The finished model is painted — it is best to do this alkyd enamel, which does not dissolve the foam. Alignment of biplane within certain limits you can change the movement of the battery or, in an extreme case, a shift forward or backward of the upper wing. However, the latter measure would require alteration of all bilanich racks.
Before the first flight it makes sense to train, “fly” on the spot, which you need to wait for good wind to hang the model on a solid base of thread to a tree branch or, for example, a rope stretched between two pillars. The suspension point must be located in the center of the center of gravity of the model.
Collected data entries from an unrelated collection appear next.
Lemma ex_step_no_qmark (st : ex_state) (line : str) :
  no_qmark line -> no_qmark (current_question st) -> ex_questions st = [] ->
  no_qmark (current_question (ex_step st line)) /\
  ex_questions (ex_step st line) = [].
Proof.
  intros Hl Hc Hq. unfold ex_step.
  assert (Hs : no_qmark (strip line)) by (intro H; apply Hl, strip_incl, H).
  destruct (negb (nonempty (strip line))); [auto|].
  destruct (re_match no_flags question_start (strip line)) as [m|].
  - simpl. rewrite (ex_flush_no_qmark st Hc). split; auto.
    intro H. apply Hs. apply (group_incl (strip line) m 2). exact H.
  - destruct (nonempty (current_question st)); simpl; auto.
    split; auto. intro H.
    apply in_app_or in H. destruct H as [H|H]; [auto|].
    destruct H as [H|H]; [discriminate | auto].
Qed.

Lemma exercise_no_qmark (t : str) (lines : list str) :
  (forall l, In l lines -> no_qmark l) ->
  _extract_from_exercise_section t lines = [].
Proof.
  intro Hl. unfold _extract_from_exercise_section.
  assert (G : forall st,
             no_qmark (current_question st) -> ex_questions st = [] ->
             ex_flush (fold_left ex_step lines st) = []).
  { induction lines as [|l ls IH]; intros st Hc Hq; simpl.
    - now rewrite (ex_flush_no_qmark st Hc).
    - destruct (ex_step_no_qmark st l) as [Hc' Hq']; auto.
      { apply Hl. now left. }
      apply IH; auto. intros l' Hin. apply Hl. now right. }
  apply G; auto. intros [].
Qed.

(** C9: on a page text without any question mark, question extraction
    returns the empty sequence, whichever of the two modes the page is
    handled in. *)
Theorem no_question_mark_no_candidates (t : str) (n : Z) :
  ~ In question_mark t -> _extract_questions_from_page t n = Ok [].
Proof.
  intro Hno. unfold _extract_questions_from_page.
  destruct (exercise_mode_cases t) as [-> | ->].
  - rewrite exercise_no_qmark; auto.
    intros l Hl H. apply Hno. eapply split_on_incl; eauto.
  - rewrite scattered_no_qmark; auto.
Qed.

Definition scenario_B : str := py "The cat sat. Random sentence.".

(** The instance named by C9 (Scenario B). *)
Lemma no_question_mark_no_candidates_witness :
  ~ In question_mark scenario_B /\
  _extract_questions_from_page scenario_B 1 = Ok [].
Proof.
  assert (H : ~ In question_mark scenario_B).
  { intro H. apply contains_single in H. vm_compute in H. discriminate. }
  split; [exact H | exact (no_question_mark_no_candidates scenario_B 1%Z H)].
Defined.

(** *** What a candidate's text looks like *)

(** A flushed buffer: the trimmed text of a buffer holding a question mark. *)
Definition flushed (q : raw_question) : Prop :=
  exists buffer, raw_text q = strip buffer /\ In question_mark buffer.

Lemma ex_flush_flushed (st : ex_state) :
  Forall flushed (ex_questions st) -> Forall flushed (ex_flush st).
Proof.
  intro H. unfold ex_flush.
  destruct (nonempty (current_question st)); simpl; auto.
  destruct (contains [question_mark] (current_question st)) eqn:E; auto.
  apply Forall_app. split; auto.
  constructor; [|constructor].
  exists (current_question st). split; [reflexivity|].
  now apply contains_single.
Qed.

Lemma ex_step_flushed (st : ex_state) (line : str) :
  Forall flushed (ex_questions st) ->
  Forall flushed (ex_questions (ex_step st line)).
Proof.
  intro H. unfold ex_step.
  destruct (negb (nonempty (strip line))); auto.
  destruct (re_match no_flags question_start (strip line)).
  - simpl. now apply ex_flush_flushed.
  - destruct (nonempty (current_question st)); auto.
Qed.

Lemma exercise_flushed (t : str) (lines : list str) :
  Forall flushed (_extract_from_exercise_section t lines).
Proof.
  unfold _extract_from_exercise_section.
  apply ex_flush_flushed.
  assert (G : forall st, Forall flushed (ex_questions st) ->
                         Forall flushed (ex_questions (fold_left ex_step lines st))).
  { induction lines as [|l ls IH]; intros st H; simpl; auto.
    apply IH. now apply ex_step_flushed. }
  apply G. constructor.
Qed.

Lemma unique_incl (seen : list str) (qs : list raw_question) (q : raw_question) :
  In q (unique seen qs) -> In q qs.
Proof.
  revert seen. induction qs as [|a qs IH]; simpl; intros seen; auto.
  destruct (existsb _ seen).
  - intro H. right. eapply IH; eauto.
  - intros [H|H]; [now left | right; eapply IH; eauto].
Qed.

Lemma matches_of_valid (t : str) (pattern : regex) (q : raw_question) :
  In q (matches_of t pattern) ->
  _is_valid_question (raw_text q) = true /\ strip (raw_text q) = raw_text q.
Proof.
  unfold matches_of. intro H.
  apply in_flat_map in H. destruct H as [m [_ H]].
  destruct (_is_valid_question _) eqn:E; [|destruct H].
  destruct H as [<-|[]]. simpl. split; [exact E | apply strip_fix].
Qed.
By controlling the joysticks of the remote control transmitter, you will learn in the first approximation to control the model’s pitch and roll.
It is not always possible to find for radio controlled models suitable airfield, so the flight will have to take an assistant — at your command throw it will launch a biplane in the air horizontally and towards the wind.
Some radiomodules (those who have not found a helper) use the catapult, consisting of a flat Board and rubber shock absorbers — harness of the model aircraft rubber. The model is fixed to the catapult using a simple stop (e.g., binds to hammered into a Board nail with string, knotted “bow”), and it is attached to the stretched rubber band. After checking equipment and turning on the motor, the pilot pulls a cord, the knot untied and electroanalyt takes to the air.
In principle, a model with a well-chosen center of gravity and not having warps of the wings and tail and without your help can make a straight flight you have to just gently adjust the position of it in space. The fit at first is best done at the parachuting mode, for which the model at low speed is supplied to the ground (also into the wind!), then the engine turns off and at half-meter height, you begin to pick up the joystick rudder itself, until the model finally will lose speed and will not go to the parachuting mode. Well, if it happens on grassy lawn — in this case the model will be more likely to survive, you have to carry out another flight.